** WORK INSTRUCTIONS **
Please quote exactly the opening lines of the data, from the first line to the one where "apply authorize_Returns in A." appears.
***
(** X16.  A leaf issued by a freshly created root chains to it: as long as
    the root's private-key buffer still holds the bytes it was created with,
    the leaf is signed with the very key that signed the root's own
    certificate, and names the root's subject as its issuer. *)
Theorem leaf_is_signed_by_the_root_key (opts : Opts) (w : World)
    (root : MutualTLS) (w1 w2 : World) (name : names) (o : Opts)
    (r : IssuedCertificate) (w3 : World) :
  constructor (Some opts) None w = (Returns root, w1) ->
  (kp_privateKey (_keyPair root) < length (heap w2))%nat ->
  contents w2 (kp_privateKey (_keyPair root))
    = contents w1 (kp_privateKey (_keyPair root)) ->
  authorize root name (Some o) w2 = (Returns r, w3) ->
  exists c root_key root_sig sig,
    contents w3 (issued_cert r) = certificateToPem c /\
    certificate_sign root_key (unsigned (_cert root)) = Some root_sig /\
    signature (_cert root) = Some root_sig /\
    certificate_sign root_key (unsigned c) = Some sig /\
    signature c = Some sig /\
    issuer c = subject (_cert root).
Proof.
  intros E Hk Hsame A. simpl in E. apply createCA_Returns in E.
  destruct E as (pk & sk & pk' & sk' & sig0 & _ & _ & Hpriv & _ & Hsign0 & -> & ->).
  cbn [_keyPair kp_privateKey _cert] in *.
  rewrite contents_new1 in Hsame.
  apply authorize_Returns in A.
  destruct A as (l & exts & pk2 & sk2 & pk2' & sk2' & sig & _ & _ & _ & _ & _
                 & Hpriv2 & _ & Hsign & -> & ->).
  cbn [_keyPair kp_privateKey _cert] in *.
  unfold after_generation in Hpriv2.
  rewrite (contents_old (heap w2) _ _ _ _ (clock w2) (ticks w2) (entropy w2)
             (draws w2) _ _ Hk) in Hpriv2.
  assert (contents {| heap := heap w2; clock := clock w2; ticks := ticks w2;
                      entropy := entropy w2; draws := draws w2 |}
            (S (length (heap w)))
          = contents w2 (S (length (heap w)))) as Eta by (now destruct w2).
  rewrite Eta, Hsame, Hpriv in Hpriv2. injection Hpriv2 as <-.
  eexists. exists sk', sig0, sig.
  cbn [issued_cert]. split; [apply contents_new2 |].
  split; [exact Hsign0 |]. split; [reflexivity |].
  split; [exact Hsign |]. split; reflexivity.
Qed.

End Chain.

Section ChainRun.
#[local] Existing Instance Standin.lib.

(** The stand-in's root and a leaf issued by it. *)
Lemma leaf_is_signed_by_the_root_key_witness :
  exists r w3 c root_key root_sig sig,
    authorize Standin.root (Name (Str "localhost")) (Some no_opts)
      Standin.world1 = (Returns r, w3) /\
    contents w3 (issued_cert r) = certificateToPem c /\
    certificate_sign root_key (unsigned (_cert Standin.root)) = Some root_sig /\
    signature (_cert Standin.root) = Some root_sig /\
    certificate_sign root_key (unsigned c) = Some sig /\
    signature c = Some sig.
Proof.
  eexists. eexists.
  destruct (leaf_is_signed_by_the_root_key (H := Standin.lib) no_opts
              Standin.world Standin.root Standin.world1 Standin.world1
              (Name (Str "localhost")) no_opts _ _
              ltac:(vm_compute; reflexivity) ltac:(vm_compute; lia) eq_refl
              ltac:(vm_compute; reflexivity))
    as (c & k & s0 & s & Hc & H0 & H1 & H2 & H3 & _).
  exists c, k, s0, s. split; [vm_compute; reflexivity |].
  split; [exact Hc |]. split; [exact H0 |]. split; [exact H1 |].
  split; [exact H2 | exact H3].
Defined.

End ChainRun.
***
** YOUR RESPONSE **
(** X16.  A leaf issued by a freshly created root chains to it: as long as
    the root's private-key buffer still holds the bytes it was created with,
    the leaf is signed with the very key that signed the root's own
    certificate, and names the root's subject as its issuer. *)
Theorem leaf_is_signed_by_the_root_key (opts : Opts) (w : World)
    (root : MutualTLS) (w1 w2 : World) (name : names) (o : Opts)
    (r : IssuedCertificate) (w3 : World) :
  constructor (Some opts) None w = (Returns root, w1) ->
  (kp_privateKey (_keyPair root) < length (heap w2))%nat ->
  contents w2 (kp_privateKey (_keyPair root))
    = contents w1 (kp_privateKey (_keyPair root)) ->
  authorize root name (Some o) w2 = (Returns r, w3) ->
  exists c root_key root_sig sig,
    contents w3 (issued_cert r) = certificateToPem c /\
    certificate_sign root_key (unsigned (_cert root)) = Some root_sig /\
    signature (_cert root) = Some root_sig /\
    certificate_sign root_key (unsigned c) = Some sig /\
    signature c = Some sig /\
    issuer c = subject (_cert root).
Proof.
  intros E Hk Hsame A. simpl in E. apply createCA_Returns in E.
  destruct E as (pk & sk & pk' & sk' & sig0 & _ & _ & Hpriv & _ & Hsign0 & -> & ->).
  cbn [_keyPair kp_privateKey _cert] in *.
  rewrite contents_new1 in Hsame.
  apply authorize_Returns in A.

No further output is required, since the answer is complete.